I can't take it anymore. I need suggestions for a silent rat wheel.
I keep getting mixed reviews about the one I'm looking at, and I just don't know if it's worth the money or not.
I'm using the standard giant metal wheel, and it doesn't seem to be the squeaking that's noisy. My rat is so big he shaking the entire cage as he runs in the wheel.
Any tips and suggestions anyone can give me are greatly appreciated.
Thanks in advance


----------



## Coffeebean (Jan 6, 2017)

Check out the Silent Runner (not to be confused with silent spinner) it is the only wheel I will ever use: http://www.exoticnutrition.com/Depa...ucts/Rat/Rat-Wheels/Silent-Runner-Wheels.aspx

Has dual-bearings and is virtually silent, but you should really get the "cage attachment" for it to make it completely silent. It's a wonderful wheel with many installations, easy to clean, durable, silent and safe. They took the wodent wheel (the only vet approved wheel) and made it more quiet and much easier to clean with more track installations.


----------



## Shadow <3 (Jan 25, 2017)

If you can't find the above wheel, I find that the Kaytee Silent spinner is quiet, as long as you use the metal stand and don't attach it to the cage. If you attach it to the cage, it will bounce around and noisily hit the cage. But if you use the metal stand, it's nearly silent.


----------



## Mait (Apr 24, 2017)

Wodent wheel is ok but byte silent spinner is my personal go to.


----------



## WelshRat (May 3, 2017)

I don't know if you can get it where you are but I have a Savic giant rolls wheel which is silent as long as you use the stand.
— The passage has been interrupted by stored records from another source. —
Record OperationEvidence : Type := MkOperationEvidence {
  ev_authorized_phase_spec_digests : list AuthorizedPhaseSpecDigestV1;
  ev_installed_policy : option InstalledPolicyIdentity;
  ev_source_attestation_digest : option EvidenceDigest;
  ev_source_sequence : option Z;
  ev_source_gate_proof_digest : option EvidenceDigest;
  ev_drain_evidence_digest : option EvidenceDigest;
  ev_source_export_digest : option EvidenceDigest;
  ev_prefetch_evidence_digest : option EvidenceDigest;
  ev_ci_evidence_digest : option EvidenceDigest;
  ev_build_plan_digest : option EvidenceDigest;
  ev_deployment_plan_digest : option EvidenceDigest;
  ev_release_bundle_digest : option EvidenceDigest;
  ev_resource_reservation_digest : option EvidenceDigest;
  ev_build_context_digest : option EvidenceDigest;
  ev_generated_output_digests : list EvidenceDigest;
  ev_image_digest : option EvidenceDigest;
  ev_image_id_digest : option EvidenceDigest;
  ev_base_image_digests : list EvidenceDigest;
  ev_schema_version : option string;
  ev_backup_id : option Uuid;
  ev_backup_set_id : option Uuid;
  ev_base_backup_id : option Uuid;
  ev_base_backup_manifest_digest : option EvidenceDigest;
  ev_base_backup_evidence_digest : option EvidenceDigest;
  ev_base_backup_offsite_evidence_digest : option EvidenceDigest;
  ev_base_backup_verification_digest : option EvidenceDigest;
  ev_cutover_backup_id : option Uuid;
  ev_cutover_backup_manifest_digest : option EvidenceDigest;
  ev_cutover_backup_evidence_digest : option EvidenceDigest;
  ev_cutover_backup_verification_digest : option EvidenceDigest;
  ev_previous_release_bundle_digest : option EvidenceDigest;
  ev_health_evidence_digest : option EvidenceDigest;
  ev_rollback_health_evidence_digest : option EvidenceDigest;
  ev_action_grant_digest : option EvidenceDigest;
  ev_fencing_epoch : option Z;
  ev_fence_acquisition_receipt_digest : option EvidenceDigest;
  ev_recovery_mode : option OperationRecoveryMode;
  ev_transitions : list OperationTransition
}.

#[global] Instance OperationEvidence_eq_dec : EqDecision OperationEvidence.
Proof. solve_decision. Defined.
#[global] Instance OperationEvidence_eta : Eta OperationEvidence := λ r,
  MkOperationEvidence (ev_authorized_phase_spec_digests r) (ev_installed_policy r)
    (ev_source_attestation_digest r) (ev_source_sequence r)
    (ev_source_gate_proof_digest r) (ev_drain_evidence_digest r)
    (ev_source_export_digest r) (ev_prefetch_evidence_digest r) (ev_ci_evidence_digest r)
    (ev_build_plan_digest r) (ev_deployment_plan_digest r) (ev_release_bundle_digest r)
    (ev_resource_reservation_digest r) (ev_build_context_digest r)
    (ev_generated_output_digests r) (ev_image_digest r) (ev_image_id_digest r)
    (ev_base_image_digests r) (ev_schema_version r) (ev_backup_id r) (ev_backup_set_id r)
    (ev_base_backup_id r) (ev_base_backup_manifest_digest r)
    (ev_base_backup_evidence_digest r) (ev_base_backup_offsite_evidence_digest r)
    (ev_base_backup_verification_digest r) (ev_cutover_backup_id r)
    (ev_cutover_backup_manifest_digest r) (ev_cutover_backup_evidence_digest r)
    (ev_cutover_backup_verification_digest r) (ev_previous_release_bundle_digest r)
    (ev_health_evidence_digest r) (ev_rollback_health_evidence_digest r)
    (ev_action_grant_digest r) (ev_fencing_epoch r)
    (ev_fence_acquisition_receipt_digest r) (ev_recovery_mode r) (ev_transitions r).

Definition OperationEvidence_default : OperationEvidence := {|
  ev_authorized_phase_spec_digests := [];
  ev_installed_policy := None;
  ev_source_attestation_digest := None;
  ev_source_sequence := None;
  ev_source_gate_proof_digest := None;
  ev_drain_evidence_digest := None;
  ev_source_export_digest := None;
  ev_prefetch_evidence_digest := None;
  ev_ci_evidence_digest := None;
  ev_build_plan_digest := None;
  ev_deployment_plan_digest := None;
  ev_release_bundle_digest := None;
  ev_resource_reservation_digest := None;
  ev_build_context_digest := None;
  ev_generated_output_digests := [];
  ev_image_digest := None;
  ev_image_id_digest := None;
  ev_base_image_digests := [];
  ev_schema_version := None;
  ev_backup_id := None;
  ev_backup_set_id := None;
  ev_base_backup_id := None;
  ev_base_backup_manifest_digest := None;
  ev_base_backup_evidence_digest := None;
  ev_base_backup_offsite_evidence_digest := None;
  ev_base_backup_verification_digest := None;
  ev_cutover_backup_id := None;
  ev_cutover_backup_manifest_digest := None;
  ev_cutover_backup_evidence_digest := None;
  ev_cutover_backup_verification_digest := None;
  ev_previous_release_bundle_digest := None;
  ev_health_evidence_digest := None;
  ev_rollback_health_evidence_digest := None;
  ev_action_grant_digest := None;
  ev_fencing_epoch := None;
  ev_fence_acquisition_receipt_digest := None;
  ev_recovery_mode := None;
  ev_transitions := []
|}.

Record OperationRecord : Type := MkOperationRecord {
  op_operation_id : Uuid;
  op_request_id : Uuid;
  op_attempt_id : Uuid;
  op_attempt_number : Z;
  op_project_id : ProjectId;
  op_operation_kind : OperationKind;
  op_target_commit : option GitCommitId;
  op_release_class : option ReleaseClass;
  op_state : OperationState;
  op_actor : OperationActor;
  op_evidence : OperationEvidence;
  op_failure_capsule : option FailureCapsule;
  op_created_at_ms : Z;
  op_updated_at_ms : Z
}.

#[global] Instance OperationRecord_eq_dec : EqDecision OperationRecord.
Proof. solve_decision. Defined.
#[global] Instance OperationRecord_eta : Eta OperationRecord := λ r,
  MkOperationRecord (op_operation_id r) (op_request_id r) (op_attempt_id r) (op_attempt_number r)
    (op_project_id r) (op_operation_kind r) (op_target_commit r) (op_release_class r)
    (op_state r) (op_actor r) (op_evidence r) (op_failure_capsule r) (op_created_at_ms r)
    (op_updated_at_ms r).

(** ** Phase artifacts and their contract *)

Record PhaseArtifacts : Type := MkPhaseArtifacts {
  pa_authorized_phase_spec_digest : option EvidenceDigest;
  pa_source_gate_proof_digest : option EvidenceDigest;
  pa_drain_evidence_digest : option EvidenceDigest;
  pa_source_export_digest : option EvidenceDigest;
  pa_prefetch_evidence_digest : option EvidenceDigest;
  pa_ci_evidence_digest : option EvidenceDigest;
  pa_build_plan_digest : option EvidenceDigest;
  pa_deployment_plan_digest : option EvidenceDigest;
  pa_release_bundle_digest : option EvidenceDigest;
  pa_resource_reservation_digest : option EvidenceDigest;
  pa_build_context_digest : option EvidenceDigest;
  pa_generated_output_digests : list EvidenceDigest;
  pa_image_digest : option EvidenceDigest;
  pa_image_id_digest : option EvidenceDigest;
  pa_base_image_digests : list EvidenceDigest;
  pa_schema_version : option string;
  pa_backup_id : option Uuid;
  pa_backup_set_id : option Uuid;
  pa_base_backup_id : option Uuid;
  pa_base_backup_manifest_digest : option EvidenceDigest;
  pa_base_backup_evidence_digest : option EvidenceDigest;
  pa_base_backup_offsite_evidence_digest : option EvidenceDigest;
  pa_base_backup_verification_digest : option EvidenceDigest;
  pa_cutover_backup_id : option Uuid;
  pa_cutover_backup_manifest_digest : option EvidenceDigest;
  pa_cutover_backup_evidence_digest : option EvidenceDigest;
  pa_cutover_backup_verification_digest : option EvidenceDigest;
  pa_previous_release_bundle_digest : option EvidenceDigest;
  pa_health_evidence_digest : option EvidenceDigest;
  pa_fencing_epoch : option Z
}.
It has ball bearings in the moving part which keeps it silent.


----------



## Damein1234 (Nov 13, 2016)

Thanks all for the suggestions!
I'm going to try the silent runner first and see where it goes lol


----------



## susb8383 (Feb 24, 2007)

My favorite wheel of all time is the Stealth wheel. It was originally made for sugar gliders. I've had them for about 10 years now. I also have a Silent Runner, but the Stealths spin better. They also have bearings and are also silent. And they just came out with a new model called the Stealth Freedom wheel which is a harder plastic and less prone to chewers.

I'm also a big fan of the mesh tracks (the Silent Runners have a solid track) because raisins will fall out while they run instead of getting mashed in the track.


----------